There’s a free level (blue) where you get a free ticket voucher good for any Sunday game, three buy-one, get-one-free ticket offers good for any Sunday game, and a membership card and lanyard that you can use to “check in” at Kids Club Sundays, with rewards ranging from an autographed player photo to a duffle bag depending how often you come.

There’s also a $24 level (orange) that gets you a t-shirt, four free ticket vouchers for any Sunday game, all of the above and some other neat stuff besides.

It’s a pretty great deal. But the key change is the “any Sunday game” part. Joshua used to be a Kids Club member, and in previous years the club had a fatal flaw: You could pick your free ticket from about a dozen dates scattered across various days of the week — and nearly all of them were night games.

Taking the subway back from Citi Field after a typical night game gets us home between 11:30 pm and midnight. My kid just turned 11, and having him go to bed that late is only now becoming a possibility — and even then, we have to accept a high likelihood that the morning will be a mess. A couple of years ago, preventing such a disaster would have meant leaving around the third inning, which isn’t exactly the stuff of happy baseball memories.

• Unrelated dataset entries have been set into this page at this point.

(** * symfit: models, dependency resolution, evaluation, derivatives, ODEs

    A shallow embedding of [symfit/core/fit.py].  Python objects are
    modelled as follows.

    - A sympy expression is a tree of type [expr].  Symbols are the
      [Var] (symfit [Variable]), [Par] (symfit [Parameter]) and
      [Derivative] nodes; [Func] is an applied undefined function
      (a [sympy.Function] applied to arguments).
    - A Python [dict] / [OrderedDict] is an association list in
      iteration order; a Python [set] is a duplicate-free list.
    - Exceptions are values of type [exn]; a computation that may raise
      returns a [result].
    - Numbers are exact integers; a numpy value is a scalar or a
      one-dimensional array of them, with numpy's broadcasting rule. *)

From Stdlib Require Import String Ascii ZArith Bool Arith Lia List.
From Stdlib Require Import Permutation Sorted ListDec Relations OrdersEx.
Import ListNotations.
Local Open Scope string_scope.
Local Open Scope list_scope.

Set Implicit Arguments.

(* ================================================================= *)
(** ** Exceptions and results *)

Inductive exn : Type :=
| ModelError               (* fit.py: class ModelError *)
| CircularDependencyError  (* toposort: no valid order exists *)
| TypeError                (* inspect.Signature.bind: arguments do not match *)
| KeyError
| IndexError
| AttributeError
| ValueError
| NameError.

Inductive result (A : Type) : Type :=
| Ok (a : A)
| Raise (e : exn).

Arguments Ok {A} a.
Arguments Raise {A} e.

Definition bind {A B} (r : result A) (k : A -> result B) : result B :=
  match r with
  | Ok a => k a
  | Raise e => Raise e
  end.

Notation "x <- r ;; k" := (bind r (fun x => k))
  (at level 61, r at next level, right associativity).

Fixpoint mapM {A B} (f : A -> result B) (l : list A) : result (list B) :=
  match l with
  | [] => Ok []
  | x :: l' => y <- f x ;; ys <- mapM f l' ;; Ok (y :: ys)
  end.

(* ================================================================= *)
(** ** Expressions *)

Unset Elimination Schemes.
Inductive expr : Type :=
| Num (n : Z)
| Var (name : string)
| Par (name : string)
| Add (a b : expr)
| Mul (a b : expr)
| Pow (a : expr) (n : nat)
| Func (f : string) (args : list expr)
| Derivative (e : expr) (variables : list expr).
Set Elimination Schemes.

Section ExprInd.
Variable P : expr -> Prop.
Hypothesis HNum : forall n, P (Num n).
Hypothesis HVar : forall s, P (Var s).
Hypothesis HPar : forall s, P (Par s).
Hypothesis HAdd : forall a b, P a -> P b -> P (Add a b).
Hypothesis HMul : forall a b, P a -> P b -> P (Mul a b).
Hypothesis HPow : forall a n, P a -> P (Pow a n).
Hypothesis HFunc : forall f args, Forall P args -> P (Func f args).
Hypothesis HDer : forall e vs, P e -> Forall P vs -> P (Derivative e vs).

Fixpoint expr_ind' (e : expr) : P e :=
  let fix all (l : list expr) : Forall P l :=
    match l with
    | [] => Forall_nil P
    | x :: l' => Forall_cons x (expr_ind' x) (all l')
    end in
  match e with
  | Num n => HNum n
  | Var s => HVar s
  | Par s => HPar s
  | Add a b => HAdd (expr_ind' a) (expr_ind' b)
  | Mul a b => HMul (expr_ind' a) (expr_ind' b)
  | Pow a n => HPow n (expr_ind' a)
  | Func f args => HFunc f (all args)
  | Derivative e' vs => HDer (expr_ind' e') (all vs)
  end.
End ExprInd.

(** A total order on expression trees; [expr_eqb] is sympy's structural
    [==] on them. *)

Definition lex (c1 c2 : comparison) : comparison :=
  match c1 with Eq => c2 | _ => c1 end.

Definition tag (e : expr) : nat :=
  match e with
  | Num _ => 0 | Var _ => 1 | Par _ => 2 | Add _ _ => 3
  | Mul _ _ => 4 | Pow _ _ => 5 | Func _ _ => 6 | Derivative _ _ => 7
  end.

So the ticket part of the old Kids Club was basically worthless — if the couple of available day games didn’t fit your family’s schedule, tough. The effect of this was to undermine an otherwise nice program for children in a way that would be blindingly obvious to anyone with a child. It was baffling and infuriating.

Now, all that’s gone. There are 13 Sunday games on the 2014 schedule, they’re all day games (pending ESPN shenanigans the Mets can’t control), and you can get a free ticket to any of them.

The difference is, well, night and day — a Kids Club that’s simple, fan-friendly, and how it always should have been.